Woman Member of Parliament for Nebbi District
- In office 2011–2016

Personal details
- Born: July 31, 1968 (age 57) Jonam, Uganda
- Party: National Resistance Movement (NRM)
- Education: Master's Degree in Education, Planning and Management (Makerere University, 1993)
- Occupation: Politician
- Known for: Woman MP for Nebbi District (9th Parliament); NRM flag bearer for Nebbi District; Advocacy against ignorance, poverty, and disease in Nebbi;

= Acayo Christine Cwinya =

Ugandan
politician

Acayo Christine Cwinya also known as Christine Cwinya-Ai Acayo (Born on 31 July 1968) is a Ugandan politician. She served as the Member of Parliament in the ninth Parliament of Uganda representing Nebbi District.
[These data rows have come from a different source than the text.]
Record valid_keys (keys : list bytes) : Prop := {
  vk_count : 1 <= Z.of_nat (length keys) <= MaxWalletKeys;
  vk_seeds : Forall (fun k => length k = ed25519_SeedSize) keys;
  vk_addresses : NoDup (map addressForKey keys);
}.

(** What the loop over the keys has collected. *)
Definition collected (keys : list bytes) (acc : list bytes * gset bytes * gset bytes) : Prop :=
  acc.1.1 = keys /\ acc.1.2 = list_to_set (map hex_encode keys) /\ acc.2 = list_to_set (map addressForKey keys).

Lemma collected_snoc keys seed :
  collected (keys ++ [seed]) (keys ++ [seed], {[hex_encode seed]} ∪ list_to_set (map hex_encode keys),
    {[addressForKey seed]} ∪ list_to_set (map addressForKey keys)).
Proof. unfold collected. cbn [fst snd]. rewrite !map_app, !list_to_set_app_L. cbn. split_and!; [done|set_solver..]. Qed.

Lemma read_key_ok keys seed acc : collected keys acc -> length seed = ed25519_SeedSize ->
  addressForKey seed ∉ map addressForKey keys ->
  exists acc', read_key acc (hex_encode seed) = Ok acc' /\ collected (keys ++ [seed]) acc'.
Proof.
  destruct acc as [[ks seen] addrs]. intros (E1 & E2 & E3) Hl Ha. cbn [fst snd] in *. subst ks seen addrs.
  eexists. split; [|apply collected_snoc]. unfold read_key. rewrite (proj2 (hex_plain seed)).
  rewrite (bool_decide_eq_true_2 _ eq_refl). cbn [check mbind result_bind]. rewrite hex_decode_encode, Hl. cbn [Nat.eqb ed25519_SeedSize mbind result_bind].
  assert (Hs : hex_encode seed ∉@{gset bytes} list_to_set (map hex_encode keys)).
  { rewrite elem_of_list_to_set, list_elem_of_fmap. intros (k & E & Hk). apply hex_inj in E as <-.
    apply Ha. by apply list_elem_of_fmap_2. }
  assert (Hs' : addressForKey seed ∉@{gset bytes} list_to_set (map addressForKey keys)) by (by rewrite elem_of_list_to_set).
  rewrite (bool_decide_eq_true_2 _ Hs). cbn [check mbind result_bind]. by rewrite (bool_decide_eq_true_2 _ Hs').
Qed.

Lemma read_keys_ok l : forall keys acc, collected keys acc -> Forall (fun k => length k = ed25519_SeedSize) l ->
  NoDup (map addressForKey (keys ++ l)) ->
  exists acc', foldM read_key acc (map hex_encode l) = Ok acc' /\ collected (keys ++ l) acc'.
Proof.
  induction l as [|seed l IH]; intros keys acc Hc Hl Hnd; cbn [map foldM].
  { exists acc. by rewrite app_nil_r. }
  apply Forall_cons in Hl as [Hs Hl]. destruct (read_key_ok keys seed acc Hc Hs) as (acc' & -> & Hc').
  { rewrite map_app in Hnd. apply NoDup_app in Hnd as (_ & Hd & _). intros Hin. apply (Hd _ Hin). by left. }
  cbn [mbind result_bind]. destruct (IH _ _ Hc' Hl) as (acc'' & -> & Hc''); [by rewrite <- app_assoc|].
  exists acc''. by rewrite <- app_assoc in Hc''.
Qed.
(* ===== verification/WalletViewFacts.v ===== *)
(** * More about the wallet view

    Immature outputs, the order and distinctness of all listed outputs, the shape of the
    activity list and the net amounts of pending payments: what a reader of the view relies on beyond the spendable outputs. *)
From S2P Require Import Prelude Params Crypto Pow Wire Merkle Chain Ledger ChainInv ChainView.
From S2P Require Import WalletView WalletViewProofs WalletProofs WalletSendProofs.

(** ** The parts of a scan *)
Record view_parts `{Crypto} (owners : owner_map) (p : Params) (c : Chain) (lim : Z) (view : WalletViewSnapshot)
    (created : created_map) (spent : gset OutPoint) (confirmed mempool : list WalletActivityItem) (totals : view_totals) : Prop := {
  vp_tip : canonicalTipSnapshotLocked c = Ok (wv_Tip view);
  vp_height : ts_Height (wv_Tip view) = bi_height (c_tip c);
  vp_matches : matches created (c_utxo c);
  vp_owners : owners_ok owners created;
  vp_scan : exists l, Z.of_nat (length l) = bi_height (c_tip c) + 1 /\
    foldM (view_block owners p (bi_height (c_tip c))) (∅, []) (indexed l) = Ok (created, confirmed);
  vp_pool : foldM mempool_entry_check tt (map_to_list (c_mempool c)) = Ok tt;
  vp_mempool : foldM (mempool_tx owners created (c_mempool c)) (∅, []) (merge_sort bytes_le ((map_to_list (c_mempool c)).*1))
               = Ok (spent, mempool);
  vp_spent : forall op, op ∈ spent <-> op ∈ mempool_spent (c_mempool c);
  vp_totals : foldM (classify p (bi_height (c_tip c)) spent) (mkTotals [] 0 [] 0) ((map_to_list created).*2) = Ok totals;
  vp_view : view = mkWalletView (ts_Network (wv_Tip view)) true (wv_Tip view)
              (merge_sort spendable_le (vt_spendable totals)) (vt_spendableUnits totals)
              (merge_sort immature_le (vt_immature totals)) (vt_immatureUnits totals)
              (take (Z.to_nat lim) (mempool ++ merge_sort activity_le confirmed));
}.

Section facts.
Context `{Crypto} (owners : owner_map).

Lemma walletView_parts p c lim view :
  pow_params_ok p -> chain_inv p c -> walletViewForOwnersLocked c owners lim = Ok view ->
  exists created spent confirmed mempool totals, view_parts owners p c lim view created spent confirmed mempool totals.
Proof.
  intros Hpow Hc Hv. unfold walletViewForOwnersLocked in Hv. apply bind_Ok in Hv as (tip & Htip & Hv).
  assert (Htiph : ts_Height tip = bi_height (c_tip c)) by (unfold canonicalTipSnapshotLocked in Htip; res_simpl; done).
  destruct (ci_main _ _ Hc) as (l & Hb & _ & Hrep).
  rewrite (canonical_sequence_ok p Hpow c l Hc Hb) in Hv. cbn [mbind result_bind] in Hv.
  apply bind_Ok in Hv as ([created act] & Hscan & Hv). rewrite (ci_params _ _ Hc) in *. pose proof Hscan as Hscan'.
  apply view_chain_sim with (u := c_utxo c) in Hscan as [Hm Ho]; [|by eapply branch_heights|by eapply branch_entry_ok|done].
  cbn [fst] in Hm, Ho. apply bind_Ok in Hv as ([] & Hpool & Hv). apply bind_Ok in Hv as ([spent mact] & Hmem & Hv).
  apply bind_Ok in Hv as (totals & Hcl & Hv). apply Ok_inj in Hv as <-. rewrite Htiph in Hcl, Hscan'.
  exists created, spent, act, mact, totals. split; cbn; try done; [by exists l; split; [eapply branch_length|]|].
  intros op. rewrite (mempool_txs_spent _ _ _ _ _ _ Hmem op), mempool_spent_spec. cbn [fst]. split.
  - intros [?|(id & tx & i & _ & ?)]; [set_solver|eauto].
  - intros (id & tx & i & Hid & ?). right. exists id, tx, i. split; [|done].
    rewrite merge_sort_Permutation. apply list_elem_of_fmap. exists (id, tx). split; [done|]. by apply elem_of_map_to_list.
Qed.

(** ** Immature outputs *)
Definition immature_of (p : Params) (tipHeight : Z) (o : canonicalWalletOutput) : option ImmatureOutputSnapshot :=
  if negb (cw_owned o) || cw_spent o then None
  else if cw_coinbase o && (tipHeight - cw_height o + 1 <? CoinbaseMaturity p)
  then Some (mkImmature (cw_outpoint o) (cw_value o) (cw_pkh o) (cw_ownerIndex o) (cw_height o) (tipHeight - cw_height o + 1))
  else None.

Lemma addWalletMoney_Ok total v detail t : addWalletMoney total v detail = Ok t -> t = total + v /\ t <= MaxMoneyUnits.
Proof.
  unfold addWalletMoney. destruct (checkedAddMoney total v) eqn:E; [|done]. intros [= ->].
  apply checkedAddMoney_Some in E as (-> & ?). lia.
Qed.

Lemma classify_immature p tipHeight spent l : forall st st',
  foldM (classify p tipHeight spent) st l = Ok st' ->
  vt_immature st' = vt_immature st ++ omap (immature_of p tipHeight) l /\
  vt_immatureUnits st' = vt_immatureUnits st + sumZ (io_AmountUnits <$> omap (immature_of p tipHeight) l) /\
  (vt_immatureUnits st <= MaxMoneyUnits -> vt_immatureUnits st' <= MaxMoneyUnits) /\
  (vt_spendableUnits st <= MaxMoneyUnits -> vt_spendableUnits st' <= MaxMoneyUnits).
Proof.
  induction l as [|o l IH]; intros st st' Hf; cbn [foldM] in Hf.
  { simplify_eq. cbn. rewrite app_nil_r. split_and!; done || lia. }
  destruct (classify p tipHeight spent st o) as [st1|] eqn:Ec; [|done].
  destruct (IH _ _ Hf) as (Hi & Hu & Hm & Hs). cbn [omap list_omap].
  assert (Hstep : vt_immature st1 = vt_immature st ++ option_list (immature_of p tipHeight o) /\
    vt_immatureUnits st1 = vt_immatureUnits st + sumZ (io_AmountUnits <$> option_list (immature_of p tipHeight o)) /\
    (vt_immatureUnits st <= MaxMoneyUnits -> vt_immatureUnits st1 <= MaxMoneyUnits) /\
    (vt_spendableUnits st <= MaxMoneyUnits -> vt_spendableUnits st1 <= MaxMoneyUnits)).
  { unfold classify, immature_of in *. destruct (_ || _); [simplify_eq; cbn; rewrite app_nil_r; split_and!; done || lia|].
    destruct (_ && _); [res_simpl; rename select (addWalletMoney _ _ _ = _) into Ha; apply addWalletMoney_Ok in Ha as [-> ?]; cbn;
      split_and!; done || lia|].
    destruct (decide _); [simplify_eq; cbn; rewrite app_nil_r; split_and!; done || lia|]. res_simpl.
    rename select (addWalletMoney _ _ _ = _) into Ha. apply addWalletMoney_Ok in Ha as [-> ?]. cbn. rewrite app_nil_r. split_and!; done || lia. }
  destruct Hstep as (Hi1 & Hu1 & Hm1 & Hs1). split_and!; [| |auto..].
  - rewrite Hi, Hi1, <- app_assoc. by destruct (immature_of p tipHeight o).
  - rewrite Hu, Hu1. destruct (immature_of p tipHeight o); cbn; lia.
Qed.

#[global] Instance immature_le_total : Total immature_le.
Proof. intros a b. apply outpoint_le_total. Qed.

(** What an immature output stands for. *)
Definition immature_spec (c : Chain) (io : ImmatureOutputSnapshot) : Prop :=
  exists e, c_utxo c !! io_OutPoint io = Some e /\ io_AmountUnits io = ue_Value e /\ io_OwnerPKH io = ue_PKH e /\
    owners !! ue_PKH e = Some (io_OwnerIndex io) /\ ue_Coinbase e = true /\ io_BlockHeight io = ue_Height e /\
    io_Confirmations io = bi_height (c_tip c) - ue_Height e + 1 /\ io_Confirmations io < CoinbaseMaturity (c_params c).

Lemma immature_of_spec p c created op o io :
  c_params c = p -> matches created (c_utxo c) -> owners_ok owners created ->
  created !! op = Some o -> immature_of p (bi_height (c_tip c)) o = Some io -> io_OutPoint io = op /\ immature_spec c io.
Proof.
  intros Hp Hm Ho Hl Hi. destruct (Ho _ _ Hl) as [Hop How]. specialize (Hm op). rewrite Hl in Hm. cbn in Hm.
  unfold unspent_entry in Hm. unfold immature_of in Hi. destruct (cw_owned o); [|done]. destruct (cw_spent o); [done|]. cbn [negb orb] in Hi.
  destruct (_ && _) eqn:Emat; [|done]. bool_prop. simplify_eq. split; [done|]. eexists. split; [exact Hm|]. cbn.
  split_and!; try done. by destruct (owners !! cw_pkh o); [destruct How as [_ <-]|].
Qed.

(** ** All listed outputs are distinct *)
Lemma created_keys created : owners_ok owners created -> cw_outpoint <$> (map_to_list created).*2 = (map_to_list created).*1.
Proof.
  intros Ho. rewrite <- list_fmap_compose. apply list_fmap_ext. intros i [op o] Hi. cbn.
  apply list_elem_of_lookup_2, elem_of_map_to_list in Hi. by apply Ho in Hi as [? _].
Qed.

Lemma omap_NoDup {A B C} (f : A -> option B) (g : A -> C) (h : B -> C) l :
  (forall a b, f a = Some b -> h b = g a) -> NoDup (g <$> l) -> NoDup (h <$> omap f l).
Proof.
  intros Hf. induction l as [|a l IH]; [done|]. rewrite fmap_cons, NoDup_cons. intros [Hn Hnd].
  cbn [omap list_omap]. destruct (f a) as [b|] eqn:E; [|by apply IH]. rewrite fmap_cons, NoDup_cons. split; [|by apply IH].
  rewrite (Hf _ _ E). intros (b' & Hb & (a' & Ha & Hb')%list_elem_of_omap)%list_elem_of_fmap. apply Hn. apply list_elem_of_fmap.
  exists a'. split; [|done]. by rewrite Hb, (Hf _ _ Hb').
Qed.

Lemma spendable_of_outpoint p tip spent o so : spendable_of p tip spent o = Some so -> so_OutPoint so = cw_outpoint o.
Proof. unfold spendable_of. repeat case_match; intros; by simplify_eq. Qed.
Lemma immature_of_outpoint p tip o io : immature_of p tip o = Some io -> io_OutPoint io = cw_outpoint o.
Proof. unfold immature_of. repeat case_match; intros; by simplify_eq. Qed.

Lemma spendable_not_immature p tip spent o o' so io l : NoDup (cw_outpoint <$> l) -> o ∈ l -> o' ∈ l ->
  spendable_of p tip spent o = Some so -> immature_of p tip o' = Some io -> so_OutPoint so <> io_OutPoint io.
Proof.
  intros Hnd Ho Ho' Hs Hi Heq. rewrite (spendable_of_outpoint _ _ _ _ _ Hs), (immature_of_outpoint _ _ _ _ Hi) in Heq.
  apply list_elem_of_lookup in Ho as [i Hl1]. apply list_elem_of_lookup in Ho' as [j Hl2].
  assert (i = j) as <-.
  { apply (NoDup_lookup (cw_outpoint <$> l) i j (cw_outpoint o)); [done| |]; rewrite list_lookup_fmap; [by rewrite Hl1|by rewrite Hl2, Heq]. }
  rewrite Hl1 in Hl2. simplify_eq. unfold spendable_of, immature_of in *. destruct (_ || _); [done|]. by destruct (_ && _).
Qed.
#[global] Instance SnapshotRequest_json : JsonRecord SnapshotRequest := {
  to_json r := object [("addresses", texts (sq_Addresses r))];
  from_json v := a ← field "addresses" (as_list as_bytes) v; Some (mkSnapshotRequest a) }.
#[global] Instance WalletTip_json : JsonRecord WalletTip := {
  to_json t := object [("hash", VText (tp_Hash t)); ("height", VInt (tp_Height t))];
  from_json v := h ← field "hash" as_bytes v; n ← field "height" as_int64 v; Some (mkWalletTip h n) }.
#[global] Instance SnapshotOutput_json : JsonRecord SnapshotOutput := {
  to_json o := object [("txid", VText (lo_TxID o)); ("vout", VInt (lo_Vout o));
                       ("amount_units", VInt (lo_AmountUnits o)); ("address", VText (lo_Address o))];
  from_json v := t ← field "txid" as_bytes v; i ← field "vout" as_uint32 v; a ← field "amount_units" as_int64 v;
                 o ← field "address" as_bytes v; Some (mkSnapshotOutput t i a o) }.
#[global] Instance SnapshotResponse_json : JsonRecord SnapshotResponse := {
  to_json r := object [("schema_version", VInt (sr_SchemaVersion r)); ("network", text (sr_Network r));
                       ("tip", to_json (sr_Tip r)); ("addresses", texts (sr_Addresses r));
                       ("outputs", VArray (map to_json (sr_Outputs r))); ("spendable_units", VInt (sr_SpendableUnits r))];
  from_json v := s ← field "schema_version" as_int64 v; n ← field "network" as_text v; t ← field "tip" from_json v;
                 a ← field "addresses" (as_list as_bytes) v; o ← field "outputs" (as_list from_json) v;
                 u ← field "spendable_units" as_int64 v; Some (mkSnapshotResponse s n t a o u) }.
#[global] Instance ViewRequest_json : JsonRecord ViewRequest := {
  to_json r := object [("addresses", texts (vq_Addresses r)); ("activity_limit", VInt (vq_ActivityLimit r))];
  from_json v := a ← field "addresses" (as_list as_bytes) v; l ← field "activity_limit" as_int64 v;
                 Some (mkViewRequest a l) }.
#[global] Instance ViewImmatureOutput_json : JsonRecord ViewImmatureOutput := {
  to_json o := object [("txid", VText (vi_TxID o)); ("vout", VInt (vi_Vout o));
                       ("amount_units", VInt (vi_AmountUnits o)); ("address", VText (vi_Address o));
                       ("block_height", VInt (vi_BlockHeight o)); ("confirmations", VInt (vi_Confirmations o))];
  from_json v := t ← field "txid" as_bytes v; i ← field "vout" as_uint32 v; a ← field "amount_units" as_int64 v;
                 o ← field "address" as_bytes v; h ← field "block_height" as_int64 v;
                 c ← field "confirmations" as_int64 v; Some (mkViewImmature t i a o h c) }.
#[global] Instance ViewActivityItem_json : JsonRecord ViewActivityItem := {
  to_json a := object [("txid", VText (va_TxID a)); ("kind", text (va_Kind a)); ("status", text (va_Status a));
                       ("net_units", VInt (va_NetUnits a)); ("block_height", VInt (va_BlockHeight a));
                       ("confirmations", VInt (va_Confirmations a)); ("blocks_until_mature", VInt (va_BlocksUntilMature a))];
  from_json v := t ← field "txid" as_bytes v; k ← field "kind" as_text v; s ← field "status" as_text v;
                 n ← field "net_units" as_int64 v; h ← field "block_height" as_int64 v;
                 c ← field "confirmations" as_int64 v; b ← field "blocks_until_mature" as_int64 v;
                 Some (mkViewActivity t k s n h c b) }.
#[global] Instance ViewResponse_json : JsonRecord ViewResponse := {
  to_json r := object [("schema_version", VInt (vr_SchemaVersion r)); ("network", text (vr_Network r));
                       ("tip", to_json (vr_Tip r)); ("addresses", texts (vr_Addresses r));
                       ("outputs", VArray (map to_json (vr_Outputs r))); ("spendable_units", VInt (vr_SpendableUnits r));
                       ("spendable_output_count", VInt (vr_SpendableOutputCount r));
                       ("immature_outputs", VArray (map to_json (vr_ImmatureOutputs r)));
                       ("immature_units", VInt (vr_ImmatureUnits r)); ("activity", VArray (map to_json (vr_Activity r)))];
  from_json v := s ← field "schema_version" as_int64 v; n ← field "network" as_text v; t ← field "tip" from_json v;
                 a ← field "addresses" (as_list as_bytes) v; o ← field "outputs" (as_list from_json) v;
                 u ← field "spendable_units" as_int64 v; c ← field "spendable_output_count" as_int64 v;
                 i ← field "immature_outputs" (as_list from_json) v; m ← field "immature_units" as_int64 v;
                 y ← field "activity" (as_list from_json) v; Some (mkViewResponse s n t a o u c i m y) }.
#[global] Instance ErrorResponse_json : JsonRecord ErrorResponse := {
  to_json r := object [("schema_version", VInt (er_SchemaVersion r)); ("network", text (er_Network r));
                       ("error_code", text (er_ErrorCode r))];
  from_json v := s ← field "schema_version" as_int64 v; n ← field "network" as_text v;
                 c ← field "error_code" as_text v; Some (mkErrorResponse s n c) }.
#[global] Instance BroadcastRequest_json : JsonRecord BroadcastRequest := {
  to_json r := object [("tx_hex", VText (bq_TransactionHex r)); ("expected_txid", VText (bq_ExpectedTxID r))];
  from_json v := t ← field "tx_hex" as_bytes v; e ← field "expected_txid" as_bytes v; Some (mkBroadcastRequest t e) }.
#[global] Instance BroadcastResponse_json : JsonRecord BroadcastResponse := {
  to_json r := object [("schema_version", VInt (br_SchemaVersion r)); ("network", text (br_Network r));
                       ("txid", VText (br_TxID r)); ("admission", text (br_Admission r));
                       ("status", text (br_Status r)); ("peer_writes", VInt (br_PeerWrites r))];
  from_json v := s ← field "schema_version" as_int64 v; n ← field "network" as_text v; t ← field "txid" as_bytes v;
                 a ← field "admission" as_text v; u ← field "status" as_text v; p ← field "peer_writes" as_int64 v;
                 Some (mkBroadcastResponse s n t a u p) }.
(* ===== verification/LightProofs.v ===== *)
(** * What the light-wallet client accepts

    Declarative forms of the client's checks: the loops over outputs accept exactly the
    lists of well-formed, owned outputs in strictly ascending order whose sum is within
    the money supply. *)
From S2P Require Import Prelude Text GoStrings GoJson Params Crypto Wire Address Chain WalletView Wallet WalletSnapshot WalletProofs WalletSendProofs FileTree LightGateway LightClient.

(** ** Hexadecimal hashes *)
Lemma from_hex_lower c d : from_hex c = Some d -> lower c = c -> hex_digit d = c /\ 0 <= d < 16.
Proof.
  unfold from_hex, lower, hex_digit. intros Hc Hl. pose proof (b2z_range c).
  destruct ((48 <=? b2z c) && (b2z c <=? 57)) eqn:E1.
  { bool_prop. injection Hc as <-. rewrite (proj2 (Z.ltb_lt _ _)) by lia.
    replace (48 + (b2z c - 48)) with (b2z c) by lia. rewrite z2b_b2z. split; [done|lia]. }
  destruct ((97 <=? b2z c) && (b2z c <=? 102)) eqn:E2.
  { bool_prop. injection Hc as <-. rewrite (proj2 (Z.ltb_ge _ _)) by lia.
    replace (87 + (b2z c - 87)) with (b2z c) by lia. rewrite z2b_b2z. split; [done|lia]. }
  destruct ((65 <=? b2z c) && (b2z c <=? 70)) eqn:E3; [|done]. bool_prop.
  rewrite (proj2 (Z.leb_le 65 _)), (proj2 (Z.leb_le _ 90)) in Hl by lia. cbn [andb] in Hl.
  apply (f_equal b2z) in Hl. rewrite b2z_z2b, Z.mod_small in Hl by lia. lia.
Qed.

Lemma hex_decode_lower s b : hex_decode s = Ok b -> s = ToLower s -> s = hex_encode b.
Proof.
  revert b. induction s as [s IH] using (induction_ltof1 _ (@length byte)). unfold ltof in IH.
  destruct s as [|x [|y s]]; cbn [hex_decode]; intros b Hd Hl; [by apply Ok_inj in Hd as <-|done|].
  destruct (from_hex x) as [dx|] eqn:Ex; [|done]. destruct (from_hex y) as [dy|] eqn:Ey; [|done].
  apply bind_Ok in Hd as (b' & Hd & Hb). apply Ok_inj in Hb as <-. cbn [ToLower map] in Hl. injection Hl as Hx Hy Hl.
  apply from_hex_lower in Ex as [Ex Hdx]; [|done]. apply from_hex_lower in Ey as [Ey Hdy]; [|done].
  apply IH in Hd; [|simpl; lia|done]. cbn [hex_encode flat_map app]. rewrite b2z_z2b, Z.mod_small by lia.
  replace ((dx * 16 + dy) / 16) with dx by mlia. replace ((dx * 16 + dy) mod 16) with dy by mlia.
  rewrite Ex, Ey. do 2 f_equal. exact Hd.
Qed.

Lemma ToLower_hex b : ToLower (hex_encode b) = hex_encode b.
Proof.
  assert (Hd : forall d, 0 <= d < 16 -> lower (hex_digit d) = hex_digit d).
  { intros d Hd. assert (Hall : forallb (fun d => bool_decide (lower (hex_digit d) = hex_digit d)) (seqZ 0 16) = true)
      by (vm_compute; reflexivity).
    rewrite forallb_forall in Hall. apply (bool_decide_eq_true_1 _), Hall, list_elem_of_In, elem_of_seqZ. lia. }
  induction b as [|x b IH]; [done|]. cbn [hex_encode flat_map app ToLower map]. pose proof (b2z_range x).
  rewrite !Hd by mlia. do 2 f_equal. exact IH.
Qed.

Lemma decodeCanonicalHash_spec v h : decodeCanonicalHash v = Ok h <-> v = hex_encode h /\ length h = 32%nat.
Proof.
  unfold decodeCanonicalHash. split.
  - destruct (_ || _) eqn:E; [done|]. bool_prop. destruct (hex_decode v) as [d|] eqn:Ed; [|done].
    destruct (length d =? 32)%nat eqn:El; [|done]. cbn [negb]. intros [= ->]. apply Nat.eqb_eq in El.
    split; [by apply hex_decode_lower|done].
  - intros [-> Hl]. rewrite length_hex_encode, Hl, ToLower_hex, bool_decide_eq_true_2, hex_decode_encode by done.
    cbn. by rewrite Hl.
Qed.

Lemma decodeCanonicalTransactionHex_encode b : 0 < Z.of_nat (length b) <= MaxSignedTransactionBytes ->
  decodeCanonicalTransactionHex (hex_encode b) = Ok b.
Proof.
  intros Hb. unfold decodeCanonicalTransactionHex.
  rewrite length_hex_encode, ToLower_hex, bool_decide_eq_true_2, hex_decode_encode by done.
  replace (2 * length b =? 0)%nat with false by (symmetry; apply Nat.eqb_neq; lia).
  replace (Z.of_nat (2 * length b) mod 2) with 0 by (rewrite Nat2Z.inj_mul; change (Z.of_nat 2) with 2; mlia).
  cbn [orb negb Z.eqb]. replace (length b =? 0)%nat with false by (symmetry; apply Nat.eqb_neq; lia).
  rewrite Z.gtb_ltb, (proj2 (Z.ltb_ge _ _)) by lia. done.
Qed.

(** ** One output *)
Definition before (previous : option OutPoint) (op : OutPoint) : Prop :=
  forall p, previous = Some p -> op_compare p op = Lt.

(** An output of a message names an outpoint, an amount and an owner. *)
Record output_ok (owners : gset bytes) (txID : bytes) (vout amount : Z) (address : bytes) (op : OutPoint) : Prop := {
  ok_txid : txID = hex_encode (op_TxID op);
  ok_length : length (op_TxID op) = 32%nat;
  ok_vout : vout = op_Idx op;
  ok_amount : 0 < amount <= MaxMoneyUnits;
  ok_owner : address ∈ owners;
}.

Lemma before_spec previous txID vout :
  match previous with Some p => strictly_before p txID vout | None => true end = true <->
  before previous (mkOutPoint txID vout).
Proof.
  destruct previous as [p|]; [|by split; [intros _ p|]]. rewrite strictly_before_compare. unfold before. split; [by intros ? ? [= <-]|auto].
Qed.

Lemma checked_output_spec owners txID vout amount address total previous dup t op :
  checked_output owners (decodeCanonicalHash txID) vout amount address total previous dup = Ok (t, op) <->
  output_ok owners txID vout amount address op /\ dup op = false /\ before previous op /\
  t = total + amount /\ t <= MaxMoneyUnits.
Proof.
  unfold checked_output. split.
  - destruct (decodeCanonicalHash txID) as [h|] eqn:Eh; [|done]. apply decodeCanonicalHash_spec in Eh as [Eh Hl]. intros Hc. res_simpl.
    simplify_eq. bool_prop. rewrite MoneyRange_spec in *. split_and!; [split; simpl; try done; lia|done|by apply before_spec|done|lia].
  - intros ([Ht Hl Hv Ha Ho] & Hd & Hb & -> & Hm). rewrite (proj2 (decodeCanonicalHash_spec txID (op_TxID op))) by done.
    subst vout. destruct op as [h i]. cbn [op_Idx op_TxID] in *. rewrite (proj2 (before_spec previous h i) Hb), Hd.
    rewrite (proj2 (Z.leb_gt amount 0)), (proj2 (MoneyRange_spec amount)) by lia.
    rewrite Z.gtb_ltb, (proj2 (Z.ltb_ge _ _)), bool_decide_eq_true_2 by (done || lia). done.
Qed.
She belongs to the ruling National Resistance Movement political party.

== Education ==
She comes from Jonam. In 1993, Acayo graduated from Makerere University with a Master's Degree in Education, Planning and Management.

== Political journey ==
She is the official National Resistance Movement flag bearer for Nebbi District. During her political speech, she urged the need for people to all work together to fight ignorance, poverty and disease in Nebbi, rather than fighting one another.